» YOUR TASK:
The full listing, reproduced exactly, is what the response must contain.

» EXTRACTED RECORDS:

Lemma busy_effect X (e : net_op X) d w x w' : busy X e -> working d w -> net_effect e w x w' -> working d w'.
Proof.
  intros Hq Hc He. pose proof Hc as (Hn & Hd & Hl).
  destruct e; cbn [busy net_effect] in *; try done; try (by subst w'); try (by destruct He; subst w').
  - by rewrite (He (or_introl Hn)).
  - destruct (s_factory_reset_pending (nw_mgr w)); destruct He as [_ ->]; done.
  - destruct (He (conj Hq (or_introl Hn))) as [_ ->]. split; [done|]. split; [done|].
    intros Hl'. by apply set_mode_local in Hl'.
  - rewrite (He Hn). split; [done|]. split; [done|]. by intros Hl'%(set_mode_local ARGUS_AUTHORITY_NONE).
  - by destruct He as [[b ->] _].
  - by destruct (He Hn) as [b ->].
  - by destruct (He (or_intror Hn)) as [[_ ->]| ->].
Qed.

Lemma free_step w w' :
  free w -> nw_net_held w' = false -> nw_dispatch_held w' = false -> (is_local w' -> is_local w) ->
  (isolated w -> isolated w') ->
  (local_mode (s_net_mode (nw_mgr w)) = true -> local_mode (s_net_mode (nw_mgr w')) = true) -> free w'.
Proof.
  intros (Hn & Hd & Hi) Hn' Hd' Hl Hs Hm. split; [done|]. split; [done|].
  intros Hl'. destruct (Hi (Hl Hl')) as [H1 [H2|H2]]; [congruence|]. split; auto.
Qed.

Lemma unlocked_effect X (e : net_op X) w x w' : unlocked X e -> free w -> net_effect e w x w' -> free w'.
Proof.
  intros Hq Hc He. pose proof Hc as (Hn & Hd & Hi).
  destruct e; cbn [unlocked net_effect] in *; try done; try (by subst w'); try (by destruct He; subst w').
  - destruct (Hq (nw_mgr w)) as [Hg Hf]. rewrite (He (or_intror Hg)). apply (free_step w); try done.
    + intros (Hw & Hs & Hb). split; [exact Hw|]. split; [exact (Hf Hs)|exact Hb].
    + cbn. by rewrite (guarded_mode _ _ Hg).
  - destruct (s_factory_reset_pending (nw_mgr w)); destruct He as [_ ->]; done.
  - destruct (He Hd) as [-> | ->]; [done|]. by apply (free_step w).
  - destruct He as [[b ->] Hb]. apply (free_step w); try done. intros (Hw & Hf & Hs). by repeat split; try apply Hf; auto.
  - destruct (He (or_introl Hq)) as [[_ ->]| ->]; [done|]. apply (free_step w); try done.
    subst m. intros (Hw & Hf & Hs). by repeat split; try apply Hf.
Qed.

(** ** Triples *)

(** From any state of [P], every execution of [p] keeps the invariant at every point, and
    ends in a state of [Q]. *)
Definition triple {A} (P : net_world -> Prop) (p : net A) (Q : A -> net_world -> Prop) : Prop :=
  forall w, P w -> wpc p Q service_isolated w.

Lemma triple_ret {A} (a : A) P (Q : A -> net_world -> Prop) :
  (forall w, P w -> service_isolated w) -> (forall w, P w -> Q a w) -> triple P (mret a) Q.
Proof. intros Hi H w Hw. split; auto. Qed.

Lemma triple_bind {A B} (p : net A) (k : A -> net B) P R Q :
  triple P p R -> (forall a, triple (R a) (k a) Q) -> triple P (p ≫= k) Q.
Proof.
  intros Hp Hk w Hw. apply wpc_bind. eapply wpc_mono; [| |exact (Hp w Hw)]; [|done].
  intros a w' Hr. exact (Hk a w' Hr).
Qed.

Lemma triple_conseq {A} (p : net A) (P P' : net_world -> Prop) (Q Q' : A -> net_world -> Prop) :
  (forall w, P w -> P' w) -> (forall a w, Q' a w -> Q a w) -> triple P' p Q' -> triple P p Q.
Proof. intros HP HQ Hp w Hw. eapply wpc_mono; [exact HQ| |exact (Hp w (HP w Hw))]. done. Qed.

Lemma triple_call {X} (e : net_op X) (P : net_world -> Prop) (Q : X -> net_world -> Prop) :
  (forall w, P w -> service_isolated w) ->
  (forall w w' , others w w' -> P w -> P w') ->
  (forall w x w', P w -> net_effect e w x w' -> Q x w' /\ service_isolated w') ->
  triple P (call e) Q.
Proof.
  intros Hi Ho He w Hw. split; [auto|]. split; [done|]. intros x w' (w1 & H1 & H2).
  destruct (He w1 x w' (Ho _ _ H1 Hw) H2). by split.
Qed.

Lemma triple_quiet {A} (p : net A) d : ops_all quiet p -> triple (calm d) p (fun _ => calm d).
Proof.
  intros Hp w Hw. refine (wpc_ops quiet (calm d) _ p w _ _ (calm_isolated d) Hp Hw); [|done].
  intros X e f x f' He Hc (w1 & H1 & H2). exact (quiet_effect X e d w1 x f' He (others_calm d f w1 H1 Hc) H2).
Qed.

Lemma triple_busy {A} (p : net A) d : ops_all busy p -> triple (working d) p (fun _ => working d).
Proof.
  intros Hp w Hw. refine (wpc_ops busy (working d) _ p w _ _ (working_isolated d) Hp Hw); [|done].
  intros X e f x f' He Hc (w1 & H1 & H2). exact (busy_effect X e d w1 x f' He (others_working d f w1 H1 Hc) H2).
Qed.

Lemma triple_unlocked {A} (p : net A) : ops_all unlocked p -> triple free p (fun _ => free).
Proof.
  intros Hp w Hw. refine (wpc_ops unlocked free _ p w _ _ free_isolated Hp Hw); [|done].
  intros X e f x f' He Hc (w1 & H1 & H2). exact (unlocked_effect X e w1 x f' He (others_free f w1 H1 Hc) H2).
Qed.

Lemma triple_lock_net : triple free (call (Lock NetMutex)) (fun _ => calm false).
Proof.
  apply triple_call; [exact free_isolated|exact others_free|]. intros w x w' (Hn & Hd & Hi) He.
  rewrite (He Hn). assert (Hc : calm false (set_held NetMutex true w)); [|split; [exact Hc|exact (calm_isolated _ _ Hc)]].
  split; [done|]. split; [done|]. split.
  - intros Hl. split; [exact (proj1 (Hi Hl))|by left].
  - intros Hl. destruct (Hi Hl) as [_ [H|H]]; [congruence|exact H].
Qed.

» RESULT FOR THIS TASK:
Lemma busy_effect X (e : net_op X) d w x w' : busy X e -> working d w -> net_effect e w x w' -> working d w'.
Proof.
  intros Hq Hc He. pose proof Hc as (Hn & Hd & Hl).
  destruct e; cbn [busy net_effect] in *; try done; try (by subst w'); try (by destruct He; subst w').
  - by rewrite (He (or_introl Hn)).
  - destruct (s_factory_reset_pending (nw_mgr w)); destruct He as [_ ->]; done.
  - destruct (He (conj Hq (or_introl Hn))) as [_ ->]. split; [done|]. split; [done|].
    intros Hl'. by apply set_mode_local in Hl'.
  - rewrite (He Hn). split; [done|]. split; [done|]. by intros Hl'%(set_mode_local ARGUS_AUTHORITY_NONE).
  - by destruct He as [[b ->] _].
  - by destruct (He Hn) as [b ->].
  - by destruct (He (or_intror Hn)) as [[_ ->]| ->].
Qed.

Lemma free_step w w' :
  free w -> nw_net_held w' = false -> nw_dispatch_held w' = false -> (is_local w' -> is_local w) ->
  (isolated w -> isolated w') ->
  (local_mode (s_net_mode (nw_mgr w)) = true -> local_mode (s_net_mode (nw_mgr w')) = true) -> free w'.
Proof.
  intros (Hn & Hd & Hi) Hn' Hd' Hl Hs Hm. split; [done|]. split; [done|].
  intros Hl'. destruct (Hi (Hl Hl')) as [H1 [H2|H2]]; [congruence|]. split; auto.
Qed.

Lemma unlocked_effect X (e : net_op X) w x w' : unlocked X e -> free w -> net_effect e w x w' -> free w'.
Proof.
  intros Hq Hc He. pose proof Hc as (Hn & Hd & Hi).
  destruct e; cbn [unlocked net_effect] in *; try done; try (by subst w'); try (by destruct He; subst w').
  - destruct (Hq (nw_mgr w)) as [Hg Hf]. rewrite (He (or_intror Hg)). apply (free_step w); try done.
    + intros (Hw & Hs & Hb). split; [exact Hw|]. split; [exact (Hf Hs)|exact Hb].
    + cbn. by rewrite (guarded_mode _ _ Hg).
  - destruct (s_factory_reset_pending (nw_mgr w)); destruct He as [_ ->]; done.
  - destruct (He Hd) as [-> | ->]; [done|]. by apply (free_step w).
  - destruct He as [[b ->] Hb]. apply (free_step w); try done. intros (Hw & Hf & Hs). by repeat split; try apply Hf; auto.
  - destruct (He (or_introl Hq)) as [[_ ->]| ->]; [done|]. apply (free_step w); try done.
    subst m. intros (Hw & Hf & Hs). by repeat split; try apply Hf.
Qed.

(** ** Triples *)

(** From any state of [P], every execution of [p] keeps the invariant at every point, and
    ends in a state of [Q]. *)
Definition triple {A} (P : net_world -> Prop) (p : net A) (Q : A -> net_world -> Prop) : Prop :=
  forall w, P w -> wpc p Q service_isolated w.

Lemma triple_ret {A} (a : A) P (Q : A -> net_world -> Prop) :
  (forall w, P w -> service_isolated w) -> (forall w, P w -> Q a w) -> triple P (mret a) Q.
Proof. intros Hi H w Hw. split; auto. Qed.

Lemma triple_bind {A B} (p : net A) (k : A -> net B) P R Q :
  triple P p R -> (forall a, triple (R a) (k a) Q) -> triple P (p ≫= k) Q.
Proof.
  intros Hp Hk w Hw. apply wpc_bind. eapply wpc_mono; [| |exact (Hp w Hw)]; [|done].
  intros a w' Hr. exact (Hk a w' Hr).
Qed.

Lemma triple_conseq {A} (p : net A) (P P' : net_world -> Prop) (Q Q' : A -> net_world -> Prop) :
  (forall w, P w -> P' w) -> (forall a w, Q' a w -> Q a w) -> triple P' p Q' -> triple P p Q.
Proof. intros HP HQ Hp w Hw. eapply wpc_mono; [exact HQ| |exact (Hp w (HP w Hw))]. done. Qed.

Lemma triple_call {X} (e : net_op X) (P : net_world -> Prop) (Q : X -> net_world -> Prop) :
  (forall w, P w -> service_isolated w) ->
  (forall w w' , others w w' -> P w -> P w') ->
  (forall w x w', P w -> net_effect e w x w' -> Q x w' /\ service_isolated w') ->
  triple P (call e) Q.
Proof.
  intros Hi Ho He w Hw. split; [auto|]. split; [done|]. intros x w' (w1 & H1 & H2).
  destruct (He w1 x w' (Ho _ _ H1 Hw) H2). by split.
Qed.

Lemma triple_quiet {A} (p : net A) d : ops_all quiet p -> triple (calm d) p (fun _ => calm d).
Proof.
  intros Hp w Hw. refine (wpc_ops quiet (calm d) _ p w _ _ (calm_isolated d) Hp Hw); [|done].
  intros X e f x f' He Hc (w1 & H1 & H2). exact (quiet_effect X e d w1 x f' He (others_calm d f w1 H1 Hc) H2).
Qed.

Lemma triple_busy {A} (p : net A) d : ops_all busy p -> triple (working d) p (fun _ => working d).
Proof.
  intros Hp w Hw. refine (wpc_ops busy (working d) _ p w _ _ (working_isolated d) Hp Hw); [|done].
  intros X e f x f' He Hc (w1 & H1 & H2). exact (busy_effect X e d w1 x f' He (others_working d f w1 H1 Hc) H2).
Qed.

Lemma triple_unlocked {A} (p : net A) : ops_all unlocked p -> triple free p (fun _ => free).
Proof.
  intros Hp w Hw. refine (wpc_ops unlocked free _ p w _ _ free_isolated Hp Hw); [|done].
  intros X e f x f' He Hc (w1 & H1 & H2). exact (unlocked_effect X e w1 x f' He (others_free f w1 H1 Hc) H2).
Qed.

Lemma triple_lock_net : triple free (call (Lock NetMutex)) (fun _ => calm false).
Proof.
  apply triple_call; [exact free_isolated|exact others_free|]. intros w x w' (Hn & Hd & Hi) He.
  rewrite (He Hn). assert (Hc : calm false (set_held NetMutex true w)); [|split; [exact Hc|exact (calm_isolated _ _ Hc)]].
  split; [done|]. split; [done|]. split.
  - intros Hl. split; [exact (proj1 (Hi Hl))|by left].
  - intros Hl. destruct (Hi Hl) as [_ [H|H]]; [congruence|exact H].
Qed.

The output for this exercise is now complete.